Investigating Invading Species

The Fish Site
by The Fish Site
8 September 2010, at 1:00am

CHINA - Professor Rudy Gozlan, from Bournemouth University, UK has been studying the the invasive species Pseudorasbora parva, or topmouth gudgeon, in China.

Joined by colleagues from BU and the Chinese Academy of Science, Professor Gozlan travelled over 15,000 km through 15 different provinces, collecting samples of the topmouth gudgeon, from 33 sites.

Professor Gozlan said: “Most of the places where we sampled people eat the fish, but it is not considered a prime catch and as such they had great difficulties understanding why we would come all away from England to catch this fish."

The species is native to South East China, but has spread to other parts of Asia, Europe and North Africa with some alarming implications.

Professor Gozlan explained: “The evolutionary theory tells us that species have evolved to be extremely well adapted to their environment.
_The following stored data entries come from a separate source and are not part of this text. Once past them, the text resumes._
(** * solar-cast: forecast synchronisation and performance estimation

    A shallow embedding of [main.py]: the four tables, the provider
    client [get_solcast_forecast], the reconcile pass
    [update_forecast_data], the estimation pass
    [calculate_plant_performance] and the two read endpoints
    [get_forecast] and [get_performance].

    Conventions of the embedding.
    - Python floats are idealised as real numbers ([R]); [math.sin],
      [math.cos] and [math.pi] are [sin], [cos] and [PI].  Rounding is
      not modelled.
    - A table is the list of its rows in primary-key order.  A query
      issued through the session sees the rows the session has added or
      changed (SQLAlchemy flushes before it queries), [db.session.add]
      appends a row with a fresh primary key, [db.session.commit] makes
      the session's rows the durable ones.
    - A stored [DateTime] is the number of microseconds since an epoch,
      a [Date] the number of days since that epoch.
    - The provider's JSON is modelled as far as the code looks into it:
      a body is JSON or not, the object has a [forecasts] entry or not,
      an entry of the list has each of its six keys or not; a key that
      is present holds a value of the type the wire contract gives it.
    - The network is the sequence of the outcomes of the HTTP requests
      still to come; a pass makes one request per plant, in the order
      of the plant directory.
    - An exception leaves the session as it was when it was raised and
      the durable rows untouched: only [db.session.commit] changes them.
    - Routing, CORS and logging set-up are not modelled; a token is
      known by what [create_access_token] makes of an identity. *)

From Stdlib Require Import Reals Lra Lia ZArith List String Bool.
From Stdlib Require Import Sorted Permutation.
Import ListNotations.

Open Scope string_scope.
Open Scope list_scope.
Open Scope Z_scope.

(** ** Data model *)

Definition datetime := Z.
Definition date := Z.

Definition usec_per_day : Z := 86400000000.

(** A [date] used where a [datetime] is expected: midnight of that day. *)
Definition midnight (d : date) : datetime := d * usec_per_day.

(** [d + timedelta(days=n)] *)
Definition add_days (d : date) (n : Z) : date := d + n.

Module User.
Record t := mk
  { id : Z;
    username : string;
    password : string }.
End User.

Module Plant.
Record t := mk
  { id : Z;
    name : string;
    user_id : Z;
    latitude : R;
    longitude : R;
    capacity : R;
    size : R;
    panel_angle : R;
    panel_azimuth : R }.
End Plant.

Module Forecast.
Record t := mk
  { id : Z;
    plant_id : Z;
    timestamp : datetime;
    ghi : R;
    dni : R;
    dhi : R;
    air_temp : R;
    cloud_opacity : R }.
(** X14. When a schema with no template names its first two fields
    alike, the mapping of a card with a question and an answer has that
    one field, and it holds the answer with its annotation: the question
    is not sent and, past the check that it is not empty, it is not
    looked at, so that a question of white space only passes. With two
    different first names and no template the same card is refused, and
    the error names the first of the two. *)
Theorem same_name_twice_drops_question noteType card k more :
  noTemplate (k :: k :: more) ->
  question card <> [] -> answer card <> [] ->
  trim (answerWithAnnotation card) <> [] ->
  mapFields noteType card (k :: k :: more) = Ok [(k, answerWithAnnotation card)]
  /\ (forall f0 f1 others,
        noTemplate (f0 :: f1 :: others) -> f0 <> f1 ->
        trim (question card) = [] ->
        mapFields noteType card (f0 :: f1 :: others) = Throw (FieldEmpty f0)).
Proof.
  intros [N1 [N2 N3]] Hq Ha Ta. split.
  - apply mapFields_built; [exact Hq | exact Ha | |].
    + unfold buildFields.
      rewrite (no_template_test _ _ _ N1), (no_template_test _ _ _ N2),
        (no_template_test _ _ _ N3).
      now rewrite twoFields_same.
    + intros k' v [E|[]]. now injection E as _ <-.
  - intros f0 f1 others [M1 [M2 M3]] Hne Tq.
    apply (mapFields_blank_question noteType card (f0 :: f1 :: others) f0 f1);
      try assumption.
    unfold buildFields.
    rewrite (no_template_test _ _ _ M1), (no_template_test _ _ _ M2),
      (no_template_test _ _ _ M3). reflexivity.
Qed.

Lemma same_name_twice_drops_question_witness :
  mapFields (str "Odd") (qaCard (str "  ") (str "A")) [str "Side"; str "Side"]
  = Ok [(str "Side", answerWithAnnotation (qaCard (str "  ") (str "A")))]
  /\ mapFields (str "Odd") (qaCard (str "  ") (str "A")) [str "Recto"; str "Verso"]
     = Throw (FieldEmpty (str "Recto")).
Proof.
  assert (N : forall a b : jsstring,
             a = str "Side" /\ b = str "Side" \/ a = str "Recto" /\ b = str "Verso" ->
             noTemplate [a; b]).
  { intros a b [[-> ->]|[-> ->]];
      repeat split; intros [H1 H2]; simpl in H1, H2; intuition discriminate. }
  destruct (same_name_twice_drops_question (str "Odd") (qaCard (str "  ") (str "A"))
              (str "Side") [] (N _ _ (or_introl (conj eq_refl eq_refl)))
              ltac:(discriminate) ltac:(discriminate)
              ltac:(vm_compute; discriminate)) as [H1 H2].
  split; [exact H1|].
  apply (H2 (str "Recto") (str "Verso") []).
  - exact (N _ _ (or_intror (conj eq_refl eq_refl))).
  - discriminate.
  - reflexivity.
Defined.

(** X15. Parsing, then mapping: a card that [parseAnkiCards] returned and
    that has a question and an answer has a note on every schema of two
    field names or more, made of the mapping of [mapFields], the tags of
    the card (none when it has none) and no duplicates allowed. In the
    multi-line branch this holds for every card returned. *)
Theorem parsed_cards_have_notes (text : jsstring) (cards : list AnkiCard) :
  parseAnkiCards text = Ok cards ->
  (forall card deck noteType names,
      In card cards -> question card <> [] -> answer card <> [] ->
      2 <= length names ->
      exists fields,
        mapFields noteType card names = Ok fields /\
        noteOfCard deck noteType names card
        = Ok (mkNote deck noteType fields
                     (match tags card with Some t => t | None => [] end) false))
  /\ (isMultiLineFormat text = true ->
      forall card deck noteType names,
        In card cards -> 2 <= length names ->
        exists note, noteOfCard deck noteType names card = Ok note).
Proof.
  intro H. pose proof (parse_normal text cards H) as N. rewrite Forall_forall in N.
  split.
  - intros card deck noteType names Hin Hq Ha L.
    now apply noteOfCard_normal; auto.
  - intros Hm card deck noteType names Hin L.
    assert (C : Forall complete cards).
    { unfold parseAnkiCards in H. rewrite Hm in H. injection H as <-.
      apply parseMultiLine_complete. }
    rewrite Forall_forall in C. destruct (C card Hin) as [Hq Ha].
    destruct (noteOfCard_normal deck noteType names card Hq Ha (N card Hin) L)
      as [fields [_ E]]. eauto.
Qed.
(** X10 on the fixture: that line as the current line of a block 1000pt
    high. *)
Lemma add_current_line_commits_witness :
  let self := PDFTextBase.set_current_line (block [] 30 1000 "l")
                (line_fed ["AAAA"; " "]%string) in
  match PDFTextBase.add_current_line self true with
  | Ok (b, s') =>
      b = true
      ∧ PDFTextBase.add_current_line self false = Ok (b, s')
      ∧ PDFTextBase.current_line s' = PDFTextBase.current_line self
      ∧ PDFTextBase.lines s' = PDFTextBase.lines self ++ [PDFTextBase.Current]
      ∧ (PDFTextBase.current_height s' <= PDFTextBase.height s')%Q
  | Raise _ => False
  end.
Proof.
  intros self.
  pose proof (RunFacts.add_current_line_commits self true) as H.
  assert (match PDFTextBase.add_current_line self true with
          | Ok (b, s') => b = true
          | Raise _ => False
          end) as Hs by (vm_compute; reflexivity).
  destruct (PDFTextBase.add_current_line self true) as [[b s']|e]; [|exact Hs].
  split; [exact Hs|]. destruct (H b s' eq_refl) as (H1 & H2 & _ & _ & H5).
  subst b. destruct H5 as (H5 & _ & H7 & _).
  split; [exact H1|]. split; [exact H2|]. split; [exact H5|exact H7].
Defined.

(** X11 on the fixture: two blanks, then "AA B CCCCC", wrapped at 30pt. *)
Lemma run_lines_start_with_a_word_witness :
  match PDFTextBase.run (block [part10 (TStr "  AA B CCCCC")] 30 1000 "l") with
  | Ok (fin, s) =>
      map shown (PDFTextBase.committed_lines s) = [[["AA"; " "]; ["B"]]; []]%string
      ∧ ∀ l, l ∈ PDFTextBase.committed_lines s → RunSpec.lead l
  | Raise _ => False
  end.
Proof.
  pose proof (RunFacts.run_lines_start_with_a_word
                (block [part10 (TStr "  AA B CCCCC")] 30 1000 "l")) as H.
  assert (match PDFTextBase.run (block [part10 (TStr "  AA B CCCCC")] 30 1000 "l") with
          | Ok (fin, s) =>
              map shown (PDFTextBase.committed_lines s)
              = [[["AA"; " "]; ["B"]]; []]%string
          | Raise _ => False
          end) as Hs by (vm_compute; reflexivity).
  destruct (PDFTextBase.run _) as [[fin s]|e]; [|exact Hs].
  split; [exact Hs|exact (H fin s eq_refl)].
Defined.

(** X12 on the fixture: "AAAA BBBB CCCC" at 30pt in a block 15pt high,
    where one line of 11pt fits. *)
Lemma run_within_height_witness :
  match PDFTextBase.run (block [part10 (TStr "AAAA BBBB CCCC")] 30 15 "l") with
  | Ok (fin, s) =>
      fin = false
      ∧ (PDFTextBase.current_height s <= PDFTextBase.height s)%Q
      ∧ PDFTextBase.height s
        = PDFTextBase.height (block [part10 (TStr "AAAA BBBB CCCC")] 30 15 "l")
  | Raise _ => False
  end.
Proof.
  pose proof (RunFacts.run_within_height
                (block [part10 (TStr "AAAA BBBB CCCC")] 30 15 "l")) as H.
  assert (0 <= PDFTextBase.height (block [part10 (TStr "AAAA BBBB CCCC")] 30 15 "l"))%Q
    as H0 by (vm_compute; discriminate).
  assert (match PDFTextBase.run (block [part10 (TStr "AAAA BBBB CCCC")] 30 15 "l") with
          | Ok (fin, s) => fin = false
          | Raise _ => False
          end) as Hs by (vm_compute; reflexivity).
  destruct (PDFTextBase.run _) as [[fin s]|e]; [|exact Hs].
  split; [exact Hs|exact (H fin s H0 eq_refl)].
Defined.

(** X13 on the fixture: "AA B CCCCC" at 30pt; the font of the part is
    noted and known. *)
Lemma run_used_fonts_known_witness :
  match PDFTextBase.run (block [part10 (TStr "AA B CCCCC")] 30 1000 "l") with
  | Ok (fin, s) =>
      bool_decide (("Helvetica", "n")%string ∈ PDFTextBase.used_fonts s) = true
      ∧ ∀ fm, fm ∈ PDFTextBase.used_fonts s →
              RunSpec.font_known (PDFTextBase.fonts s) fm
  | Raise _ => False
  end.
Proof.
  pose proof (RunFacts.run_used_fonts_known
                (block [part10 (TStr "AA B CCCCC")] 30 1000 "l")) as H.
  assert (∀ fm, fm ∈ PDFTextBase.used_fonts
                       (block [part10 (TStr "AA B CCCCC")] 30 1000 "l") →
                RunSpec.font_known
                  (PDFTextBase.fonts (block [part10 (TStr "AA B CCCCC")] 30 1000 "l"))
                  fm) as Hused.
  { intros fm Hin. by apply not_elem_of_empty in Hin. }
  assert (match PDFTextBase.run (block [part10 (TStr "AA B CCCCC")] 30 1000 "l") with
          | Ok (fin, s) =>
              bool_decide (("Helvetica", "n")%string ∈ PDFTextBase.used_fonts s) = true
          | Raise _ => False
          end) as Hs by (vm_compute; reflexivity).
  destruct (PDFTextBase.run _) as [[fin s]|e]; [|exact Hs].
  split; [exact Hs|]. exact (proj2 (proj2 (H fin s Hused eq_refl))).
Defined.
(** The same through [parse] and [render]: the document holds a paragraph
    whose only child is an emphasis node without children. *)
Lemma emphasis_without_children_document : forall depth,
  parse (S depth) (js "*&#42;") = Some [Paragraph [Emphasis []]] /\
  markdown (S depth) (js "*&#42;") = Some (js "<p><em></em></p>" ++ [LF]).
Proof.
  intro depth. unfold markdown, parse.
  assert (Hb : BlockParser_parse (S depth) (js "*&#42;") = Some ([Paragraph (js "*&#42;")], []))
    by (vm_compute; reflexivity).
  rewrite Hb.
  assert (Hp : mapOpt (processBlock []) [Paragraph (js "*&#42;")]
               = Some [Paragraph [Emphasis []]]).
  { cbn [mapOpt processBlock].
    change (inlineChildren [] (js "*&#42;")) with (InlineParser_parse [] (js "*&#42;")).
    rewrite (proj1 (emphasis_without_children_aux [])). reflexivity. }
  rewrite Hp. split; [reflexivity | vm_compute; reflexivity].
Qed.

(** ** Strings: what [span] and [dropWhile] split off *)

Lemma span_no_stop : forall p (s : str), forallb p s = true -> span p s = (s, []).
Proof.
  intros p s. induction s as [|c s IH]; intro H; [reflexivity|]. cbn [forallb] in H.
  apply andb_true_iff in H as [Hc Hs]. cbn [span]. rewrite Hc, (IH Hs). reflexivity.
Qed.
So how come some species are able to rapidly adapt to extremely warm and dry environments such as North Africa and cold and wet ones such as Northern Poland, and what are the biological implications of such adaptation?”
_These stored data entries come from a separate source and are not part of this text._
(** A string that trimming leaves as it is. *)
Definition trimmed (s : string) : Prop := PyStr.strip s = s.

(** What the code lets into each table. *)
Definition user_row_valid (u : users.row) : Prop :=
  String.length (users.password_hash u) = 64
  /\ Hashlib.all_hex (users.password_hash u) = true.

Definition post_row_valid (p : posts.row) : Prop :=
  1 <= PyStr.len (posts.title p) <= 200 /\ trimmed (posts.title p)
  /\ 1 <= PyStr.len (posts.content p) /\ trimmed (posts.content p)
  /\ posts.updated_at p = None.

Definition comment_row_valid (c : comments.row) : Prop :=
  1 <= PyStr.len (comments.content c) /\ trimmed (comments.content c).

(** The constraints of the schema and the rules of the services, as a
    property of a database. *)
Record db_consistent (db : DB) : Prop := Consistent
  { users_pk : NoDup (map users.id (users_table db));
    users_username_unique : NoDup (map users.username (users_table db));
    posts_pk : NoDup (map posts.id (posts_table db));
    comments_pk : NoDup (map comments.id (comments_table db));
    posts_author_fk :
      forall p, In p (posts_table db) -> user_exists db (posts.author_id p);
    comments_post_fk :
      forall c, In c (comments_table db) -> post_exists db (comments.post_id c);
    comments_author_fk :
      forall c, In c (comments_table db) -> user_exists db (comments.author_id c);
    users_valid : Forall user_row_valid (users_table db);
    posts_valid : Forall post_row_valid (posts_table db);
    comments_valid : Forall comment_row_valid (comments_table db) }.

(** [app/core/config.py] *)
Module Config.

(** [s.split(sep)] for a separator of one character. *)
Fixpoint split (sep : ascii) (s : string) : list string :=
  match s with
  | EmptyString => [EmptyString]
  | String c s' =>
      if Ascii.eqb c sep then EmptyString :: split sep s'
      else
        match split sep s' with
        | [] => [String c EmptyString]
        | piece :: pieces => String c piece :: pieces
        end
  end.

(** [Settings.origins_list] *)
Definition origins_list (ALLOWED_ORIGINS : string) : list string :=
  map PyStr.strip (split "," ALLOWED_ORIGINS).

(** [sep.join(pieces)] *)
Fixpoint join (sep : ascii) (pieces : list string) : string :=
  match pieces with
  | [] => EmptyString
  | [piece] => piece
  | piece :: pieces' => piece ++ String sep (join sep pieces')
  end.

(** The character occurs in the string; how many times. *)
Fixpoint has_char (c : ascii) (s : string) : bool :=
  match s with
  | EmptyString => false
  | String c' s' => Ascii.eqb c' c || has_char c s'
  end.

Fixpoint count_char (c : ascii) (s : string) : nat :=
  match s with
  | EmptyString => 0
  | String c' s' => (if Ascii.eqb c' c then 1 else 0) + count_char c s'
  end.
(** * A-share data server: the Baostock data-access layer and the trading-calendar tools

    A shallow embedding of

    - [src/data_source_interface.py]: the exception classes,
    - [src/utils.py]: [baostock_login_context],
    - [src/baostock_data_source.py]: the fetch helpers and the methods of
      [BaostockDataSource],
    - [src/tools/date_utils.py]: the calendar tools,
    - [src/formatting/markdown_formatter.py]: the formatters of tables,
    - [src/services/validation.py]: the validators of tool arguments,
    - [src/tools/stock_market.py], [src/tools/market_overview.py],
      [src/tools/indices.py], [src/tools/helpers.py]: the tools that are
      defined by these sources alone,
    - [mcp_server.py]: the bearer-token check of the HTTP transport,

    followed by the properties established about them.

    Python code that raises is modelled in a state-and-exception monad [M].
    The state is the [World]: the trace of calls made to the [baostock]
    library and the levels of the log records emitted so far.  The library
    itself is a [Provider]: what [bs.login], [bs.logout] and each
    [bs.query_*] answer. *)

From Stdlib Require Import String Ascii List ZArith Bool Lia.
From Stdlib Require Import DecimalString OrderedTypeEx Sorted.
Import ListNotations.

Local Open Scope string_scope.
Local Open Scope list_scope.

(** ** Exceptions *)

(** The classes of the exceptions that occur.  Every value of [exn] stands for
    an instance of Python's [Exception]: [LoginError] and [NoDataFoundError]
    derive from [DataSourceError] (data_source_interface.py), the others are
    built-in classes, and [OtherError] is any further subclass of [Exception]
    unrelated to the four classes the fetch boundary names (a socket error
    of the provider library, say).  Signals that derive from [BaseException]
    only (keyboard interrupt, interpreter exit) are outside the model. *)
Inductive exn_class : Type :=
| DataSourceError
| LoginError
| NoDataFoundError
| ValueError
| KeyError
| IndexError
| TypeError
| OverflowError
| OtherError (name : string).

(** An exception: its class and [str(e)]. *)
Record exn : Type := Exn { exn_cls : exn_class; exn_str : string }.

(** [issubclass c1 c2] on the modelled classes. *)
Definition issubclass (c1 c2 : exn_class) : bool :=
  match c1, c2 with
  | DataSourceError, DataSourceError => true
  | LoginError, (LoginError | DataSourceError) => true
  | NoDataFoundError, (NoDataFoundError | DataSourceError) => true
  | ValueError, ValueError => true
  | KeyError, KeyError => true
  | IndexError, IndexError => true
  | TypeError, TypeError => true
  | OverflowError, OverflowError => true
  | _, _ => false
  end.

(** The test of [except (LoginError, NoDataFoundError, DataSourceError, ValueError)]. *)
Definition is_known_error (e : exn) : bool :=
  issubclass (exn_cls e) LoginError
  || issubclass (exn_cls e) NoDataFoundError
  || issubclass (exn_cls e) DataSourceError
  || issubclass (exn_cls e) ValueError.

(** ** The world and the monad *)

Inductive Level : Type := DEBUG | INFO | WARNING | ERROR.

(** Values passed to the provider's query functions. *)
Inductive pyval : Type :=
| PNone
| PStr (s : string)
| PInt (z : Z).

Definition opt_str (o : option string) : pyval :=
  match o with Some s => PStr s | None => PNone end.

(** The query functions of the [baostock] module that the data source uses. *)
Inductive bs_func : Type :=
| query_history_k_data_plus
| query_stock_basic
| query_dividend_data
| query_adjust_factor
| query_profit_data
| query_operation_data
| query_growth_data
| query_balance_data
| query_cash_flow_data
| query_dupont_data
| query_performance_express_report
| query_forecast_report
| query_stock_industry
| query_sz50_stocks
| query_hs300_stocks
| query_zz500_stocks
| query_trade_dates
| query_all_stock
| query_deposit_rate_data
| query_loan_rate_data
| query_required_reserve_ratio_data
| query_money_supply_data_month
| query_money_supply_data_year.

(** A call [bs.query_x(k1=v1, ...)]; positional arguments are listed under
    the name of their parameter. *)
Record Query : Type := mkQuery { q_func : bs_func; q_args : list (string * pyval) }.

Inductive Call : Type :=
| CallLogin
| CallQuery (q : Query)
| CallLogout.

Record World : Type := mkWorld {
  calls : list Call;      (* calls made to the provider, oldest first *)
  logs : list Level       (* level of each log record, oldest first *)
}.

Definition M (A : Type) : Type := World -> (exn + A) * World.

Definition ret {A} (a : A) : M A := fun w => (inr a, w).

Definition raise {A} (e : exn) : M A := fun w => (inl e, w).

Definition bind {A B} (m : M A) (k : A -> M B) : M B :=
  fun w =>
    match m w with
    | (inr a, w1) => k a w1
    | (inl e, w1) => (inl e, w1)
    end.

Declare Scope py_scope.
Delimit Scope py_scope with py.
Notation "x <- m ;; k" := (bind m (fun x => k))
  (at level 61, m at next level, right associativity) : py_scope.
Notation "m ;; k" := (bind m (fun _ => k))
  (at level 61, right associativity) : py_scope.
Local Open Scope py_scope.

(** [try: body except Exception as e: handler(e)]. *)
Definition try_except {A} (body : M A) (handler : exn -> M A) : M A :=
  fun w =>
    match body w with
    | (inr a, w1) => (inr a, w1)
    | (inl e, w1) => handler e w1
    end.

(** [try: body finally: cleanup].  The cleanup always runs; when it raises,
    its exception replaces the outcome of the body. *)
Definition try_finally {A} (body : M A) (cleanup : M unit) : M A :=
  fun w =>
    match body w with
    | (r, w1) =>
        match cleanup w1 with
        | (inr _, w2) => (r, w2)
        | (inl e, w2) => (inl e, w2)
        end
    end.

(** [logger.debug/info/warning/error/exception]: only the level is kept
    ([logger.exception] logs at [ERROR]). *)
Definition log (l : Level) : M unit :=
  fun w => (inr tt, mkWorld (calls w) (logs w ++ [l])).

(** Lifting of a pure computation that may raise. *)
Definition lift {A} (r : exn + A) : M A := fun w => (r, w).

(** ** The provider *)

(** [baostock]'s [ResultData].  [data] holds the rows that the cursor hands
    out one by one (over all pages); [fault], when present, is an exception
    that [rs.next()] raises once those rows are consumed. *)
Record ResultData : Type := mkResultData {
  error_code : string;
  error_msg : string;
  fields : list string;
  data : list (list string);
  fault : option exn
}.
Topmouth gudgeon are healthy carriers of a parasite called Sphaerothecum destruens. This is deadly to salmon, trout, carp and some endangered species. Death by the parasite would have a severely detrimental impact on biodiversity and commercial fish farming.

Professor Gozlan and his ecology team at BU will study the live samples of topmouth gudgeon, measuring population numbers, reproductive rates, parasite communities, size and other factors.

This data will help identify the evolutionary shifts that have allowed the species to adapt to different climates. Professor Gozlan will then translate the result into a climatic model, enabling him to estimate where else the fish may spread to.

The research will help environmental agencies to take preventive measures in high risk areas such as the USA, Canada, South Africa, Australia and New Zealand. Professor Gozlan explains that the research will also “increase our understanding of evolutionary drivers as well as adaptation processes during a biological invasion”.